GIVEN DATA:
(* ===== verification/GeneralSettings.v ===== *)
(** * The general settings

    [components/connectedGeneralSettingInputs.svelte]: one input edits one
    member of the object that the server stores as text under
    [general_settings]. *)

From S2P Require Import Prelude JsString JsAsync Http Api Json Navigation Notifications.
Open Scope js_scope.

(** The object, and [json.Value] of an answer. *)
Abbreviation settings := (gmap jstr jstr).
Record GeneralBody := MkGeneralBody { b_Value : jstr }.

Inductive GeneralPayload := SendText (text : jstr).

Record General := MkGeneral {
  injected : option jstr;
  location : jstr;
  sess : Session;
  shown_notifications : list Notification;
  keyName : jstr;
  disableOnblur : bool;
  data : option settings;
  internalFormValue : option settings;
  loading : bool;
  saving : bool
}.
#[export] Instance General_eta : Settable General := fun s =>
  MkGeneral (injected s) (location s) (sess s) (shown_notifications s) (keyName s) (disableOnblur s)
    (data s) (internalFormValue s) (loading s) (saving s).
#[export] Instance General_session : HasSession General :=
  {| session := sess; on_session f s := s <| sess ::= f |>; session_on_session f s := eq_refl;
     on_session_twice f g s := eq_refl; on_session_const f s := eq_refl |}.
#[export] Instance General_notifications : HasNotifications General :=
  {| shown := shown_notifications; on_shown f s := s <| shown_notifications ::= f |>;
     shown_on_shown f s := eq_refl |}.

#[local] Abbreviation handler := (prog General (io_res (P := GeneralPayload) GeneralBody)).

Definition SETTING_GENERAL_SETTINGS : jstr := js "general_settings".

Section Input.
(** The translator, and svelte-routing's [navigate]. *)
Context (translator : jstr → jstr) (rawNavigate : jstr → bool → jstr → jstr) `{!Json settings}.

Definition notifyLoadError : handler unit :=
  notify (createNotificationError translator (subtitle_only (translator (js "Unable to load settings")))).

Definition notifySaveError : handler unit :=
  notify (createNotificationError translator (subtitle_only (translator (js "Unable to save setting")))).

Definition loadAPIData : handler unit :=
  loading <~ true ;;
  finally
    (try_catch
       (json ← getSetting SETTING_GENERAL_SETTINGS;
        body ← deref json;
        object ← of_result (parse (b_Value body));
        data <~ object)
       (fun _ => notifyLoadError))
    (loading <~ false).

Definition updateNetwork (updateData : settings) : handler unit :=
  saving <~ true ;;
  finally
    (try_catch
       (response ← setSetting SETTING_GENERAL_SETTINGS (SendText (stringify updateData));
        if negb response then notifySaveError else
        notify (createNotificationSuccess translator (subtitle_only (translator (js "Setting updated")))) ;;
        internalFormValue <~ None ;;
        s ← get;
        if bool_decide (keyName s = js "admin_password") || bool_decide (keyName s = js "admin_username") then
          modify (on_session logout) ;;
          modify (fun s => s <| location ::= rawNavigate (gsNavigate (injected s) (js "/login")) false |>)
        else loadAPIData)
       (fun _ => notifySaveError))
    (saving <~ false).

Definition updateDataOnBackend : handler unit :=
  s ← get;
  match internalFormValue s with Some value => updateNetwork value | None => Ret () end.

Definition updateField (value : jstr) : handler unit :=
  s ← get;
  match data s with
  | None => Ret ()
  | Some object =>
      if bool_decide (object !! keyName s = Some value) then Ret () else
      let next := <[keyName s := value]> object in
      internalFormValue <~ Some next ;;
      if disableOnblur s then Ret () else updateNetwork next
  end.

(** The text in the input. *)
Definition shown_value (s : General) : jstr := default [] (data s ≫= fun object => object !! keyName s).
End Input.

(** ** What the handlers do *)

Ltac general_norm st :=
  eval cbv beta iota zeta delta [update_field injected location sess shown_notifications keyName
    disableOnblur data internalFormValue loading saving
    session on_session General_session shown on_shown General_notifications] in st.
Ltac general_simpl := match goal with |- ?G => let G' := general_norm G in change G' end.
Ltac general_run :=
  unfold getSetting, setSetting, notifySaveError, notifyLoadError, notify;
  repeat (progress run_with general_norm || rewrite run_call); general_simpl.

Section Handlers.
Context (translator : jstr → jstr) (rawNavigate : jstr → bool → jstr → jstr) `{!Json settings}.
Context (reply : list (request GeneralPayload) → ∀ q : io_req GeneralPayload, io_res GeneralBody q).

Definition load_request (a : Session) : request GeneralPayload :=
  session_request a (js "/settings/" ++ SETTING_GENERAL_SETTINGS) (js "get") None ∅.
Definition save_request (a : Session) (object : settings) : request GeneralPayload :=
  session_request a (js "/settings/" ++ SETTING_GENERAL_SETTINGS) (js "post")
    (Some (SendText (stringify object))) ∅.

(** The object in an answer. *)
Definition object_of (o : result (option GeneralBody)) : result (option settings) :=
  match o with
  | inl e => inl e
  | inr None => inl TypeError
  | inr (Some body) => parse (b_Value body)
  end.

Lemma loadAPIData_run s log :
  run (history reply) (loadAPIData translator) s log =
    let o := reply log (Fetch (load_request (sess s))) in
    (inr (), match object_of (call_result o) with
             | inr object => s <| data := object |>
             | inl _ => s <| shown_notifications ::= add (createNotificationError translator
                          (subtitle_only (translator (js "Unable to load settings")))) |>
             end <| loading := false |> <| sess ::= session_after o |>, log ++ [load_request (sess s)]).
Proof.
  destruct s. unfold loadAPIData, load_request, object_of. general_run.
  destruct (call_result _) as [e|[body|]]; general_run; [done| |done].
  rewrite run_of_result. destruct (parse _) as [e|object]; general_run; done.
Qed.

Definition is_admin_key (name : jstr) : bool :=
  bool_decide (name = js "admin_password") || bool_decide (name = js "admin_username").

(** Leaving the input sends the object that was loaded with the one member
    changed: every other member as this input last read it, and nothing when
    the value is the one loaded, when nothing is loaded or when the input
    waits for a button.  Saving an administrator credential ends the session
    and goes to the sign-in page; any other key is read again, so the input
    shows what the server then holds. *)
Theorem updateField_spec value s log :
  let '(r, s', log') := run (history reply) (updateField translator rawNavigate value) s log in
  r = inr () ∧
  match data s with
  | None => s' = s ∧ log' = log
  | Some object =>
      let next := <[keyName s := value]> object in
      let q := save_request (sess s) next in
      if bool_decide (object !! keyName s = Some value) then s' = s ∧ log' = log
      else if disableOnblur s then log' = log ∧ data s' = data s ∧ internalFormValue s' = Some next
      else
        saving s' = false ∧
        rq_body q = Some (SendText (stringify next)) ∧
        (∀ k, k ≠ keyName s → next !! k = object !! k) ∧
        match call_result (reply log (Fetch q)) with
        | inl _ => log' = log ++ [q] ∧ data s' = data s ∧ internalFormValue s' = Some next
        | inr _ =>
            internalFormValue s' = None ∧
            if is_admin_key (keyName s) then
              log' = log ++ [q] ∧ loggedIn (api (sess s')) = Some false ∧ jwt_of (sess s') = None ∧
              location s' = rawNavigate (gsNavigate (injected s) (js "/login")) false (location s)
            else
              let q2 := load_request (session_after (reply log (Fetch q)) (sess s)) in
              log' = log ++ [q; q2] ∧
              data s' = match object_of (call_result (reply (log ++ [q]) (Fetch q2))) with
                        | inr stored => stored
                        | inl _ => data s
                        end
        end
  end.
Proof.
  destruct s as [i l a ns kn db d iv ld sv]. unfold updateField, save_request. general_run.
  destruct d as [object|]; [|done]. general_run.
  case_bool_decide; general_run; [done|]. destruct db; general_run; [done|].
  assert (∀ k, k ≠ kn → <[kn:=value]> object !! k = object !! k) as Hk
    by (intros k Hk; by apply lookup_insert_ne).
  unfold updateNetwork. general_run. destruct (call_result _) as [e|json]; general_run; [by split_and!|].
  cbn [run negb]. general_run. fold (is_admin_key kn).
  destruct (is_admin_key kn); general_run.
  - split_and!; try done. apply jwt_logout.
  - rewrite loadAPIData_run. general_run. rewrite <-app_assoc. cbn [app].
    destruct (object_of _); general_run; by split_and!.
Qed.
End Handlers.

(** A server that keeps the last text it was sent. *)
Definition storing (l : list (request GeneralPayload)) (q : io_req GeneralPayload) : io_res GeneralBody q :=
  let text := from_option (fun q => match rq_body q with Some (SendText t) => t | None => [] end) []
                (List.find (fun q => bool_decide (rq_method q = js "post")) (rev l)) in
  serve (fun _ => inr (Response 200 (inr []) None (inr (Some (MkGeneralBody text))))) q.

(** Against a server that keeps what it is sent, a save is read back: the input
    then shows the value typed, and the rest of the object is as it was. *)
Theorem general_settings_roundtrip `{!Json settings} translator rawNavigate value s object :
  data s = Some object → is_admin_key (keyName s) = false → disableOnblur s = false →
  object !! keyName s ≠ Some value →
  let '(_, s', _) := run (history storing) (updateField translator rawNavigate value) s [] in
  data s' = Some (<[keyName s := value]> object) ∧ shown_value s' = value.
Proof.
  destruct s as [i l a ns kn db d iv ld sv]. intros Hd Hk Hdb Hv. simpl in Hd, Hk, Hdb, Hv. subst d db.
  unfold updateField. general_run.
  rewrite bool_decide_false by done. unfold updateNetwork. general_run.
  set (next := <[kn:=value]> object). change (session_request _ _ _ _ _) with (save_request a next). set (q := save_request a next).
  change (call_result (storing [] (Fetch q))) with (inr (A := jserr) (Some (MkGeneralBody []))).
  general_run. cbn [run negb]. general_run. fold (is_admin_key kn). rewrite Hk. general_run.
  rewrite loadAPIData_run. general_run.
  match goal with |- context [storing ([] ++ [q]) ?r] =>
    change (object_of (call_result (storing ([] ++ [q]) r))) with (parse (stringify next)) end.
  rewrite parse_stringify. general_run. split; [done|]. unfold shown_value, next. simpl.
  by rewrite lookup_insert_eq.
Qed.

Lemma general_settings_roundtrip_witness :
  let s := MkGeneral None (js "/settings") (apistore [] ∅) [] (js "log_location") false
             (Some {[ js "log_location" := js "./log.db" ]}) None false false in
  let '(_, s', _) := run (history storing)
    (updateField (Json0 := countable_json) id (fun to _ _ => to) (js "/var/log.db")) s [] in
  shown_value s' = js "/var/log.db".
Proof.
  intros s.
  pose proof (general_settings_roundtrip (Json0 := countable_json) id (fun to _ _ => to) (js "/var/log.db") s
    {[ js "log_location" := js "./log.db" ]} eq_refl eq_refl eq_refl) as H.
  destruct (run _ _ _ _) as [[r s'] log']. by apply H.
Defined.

EXERCISE DESCRIPTION: Emit only the final stretch of the records: the line containing "by rewrite lookup_insert_eq." through the end, each line exactly as it stands.

TASK RESULT:
  by rewrite lookup_insert_eq.
Qed.

Lemma general_settings_roundtrip_witness :
  let s := MkGeneral None (js "/settings") (apistore [] ∅) [] (js "log_location") false
             (Some {[ js "log_location" := js "./log.db" ]}) None false false in
  let '(_, s', _) := run (history storing)
    (updateField (Json0 := countable_json) id (fun to _ _ => to) (js "/var/log.db")) s [] in
  shown_value s' = js "/var/log.db".
Proof.
  intros s.
  pose proof (general_settings_roundtrip (Json0 := countable_json) id (fun to _ _ => to) (js "/var/log.db") s
    {[ js "log_location" := js "./log.db" ]} eq_refl eq_refl eq_refl) as H.
  destruct (run _ _ _ _) as [[r s'] log']. by apply H.
Defined.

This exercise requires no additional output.